───── Excerpted data ─────
Lemma evolve_update m i r r' : m !! i = Some r → dstep r r' → deliveries_evolve m (<[i := r']> m).
Proof.
  intros Hr Hs. split; intros k x.
  - intros Hx. rewrite lookup_insert. destruct (decide (i = k)) as [->|]; [|exists x; split; [done|apply rtc_refl]].
    simplify_eq. exists r'. split; [done|]. by apply rtc_once.
  - intros Hn. rewrite lookup_insert. destruct (decide (i = k)) as [->|]; congruence.
Qed.
Lemma evolve_insert m i (x : DeliveryMeta) :
  m !! i = None → deliveries_evolve m (<[i := {| dl_meta := x; dl_job := queuedDelivery |}]> m).
Proof.
  intros Hn. split; intros k r.
  - intros Hk. rewrite lookup_insert_ne by congruence. exists r. split; [done|apply rtc_refl].
  - intros Hk. rewrite lookup_insert. destruct (decide (i = k)) as [->|]; [|congruence].
    intros [= <-]. eexists. split; [|apply rtc_refl]. done.
Qed.

(** The operations on the database: deliveries only evolve. *)
Definition evolves (db db' : DB) : Prop := deliveries_evolve (t_deliveries db) (t_deliveries db').
#[export] Instance evolves_preorder : PreOrder evolves.
Proof. split; unfold evolves; [intros ?; reflexivity|intros ? ? ? H1 H2; by etransitivity]. Qed.

Lemma updateDelivery_evolves ws i P f db :
  (∀ r, P r = true → t_deliveries db !! i = Some r → dstep r (f r)) → evolves db (snd (updateDelivery ws i P f db)).
Proof.
  intros Hf. unfold updateDelivery. destruct (t_deliveries db !! i) as [r|] eqn:Hr; [|reflexivity].
  destruct (_ && _) eqn:E; [|reflexivity]. apply andb_true_iff in E as [_ E]. simpl. by apply (evolve_update _ _ r); auto.
Qed.

(** ** Requests *)

Lemma insertDelivery_evolves id m : Steps evolves (insertFindingDelivery id m).
Proof.
  unfold insertFindingDelivery. steps. apply steps_insertInto; [apply _|]. intros db _ Hn. by apply evolve_insert.
Qed.
Lemma insertEffect_evolves id m : Steps evolves (insertJiraFindingEffect id m).
Proof. apply steps_insertInto; [apply _|]. intros db _ _. unfold evolves. reflexivity. Qed.

Lemma sessionRole_evolves session ws : Steps evolves (sessionRole session ws).
Proof. unfold sessionRole. steps. Qed.
Lemma selected_evolves `{!Gateway} cfg ws session f c : Steps evolves (selectedFindingDelivery cfg ws session f c).
Proof. unfold selectedFindingDelivery, lockWorkspace, readConnection. steps; apply sessionRole_evolves. Qed.

#[local] Hint Resolve insertDelivery_evolves insertEffect_evolves selected_evolves sessionRole_evolves : steps.

Lemma enqueue_evolves `{!Gateway} cfg ws session f i : Steps evolves (enqueueFindingDelivery cfg ws session f i).
Proof. unfold enqueueFindingDelivery, enqueueTx, lockDeliveryKey, jiraFindingEffect. steps. Qed.

(** ** Policy evaluation *)

Lemma infra_steps {S A} (R : S → S → Prop) `{!PreOrder R} (m : M S A) : Steps R m → Steps R (infra m).
Proof. intros Hm. unfold infra, infraErr. apply steps_handle; [apply _|done|]. steps. Qed.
─────
Your assignment
Using the data above, print exactly the lines from the line that contains "#[export] Instance evolves_preorder" through the line that contains "Lemma updateDelivery_evolves ws", with both included.

Answer space
#[export] Instance evolves_preorder : PreOrder evolves.
Proof. split; unfold evolves; [intros ?; reflexivity|intros ? ? ? H1 H2; by etransitivity]. Qed.

Lemma updateDelivery_evolves ws i P f db :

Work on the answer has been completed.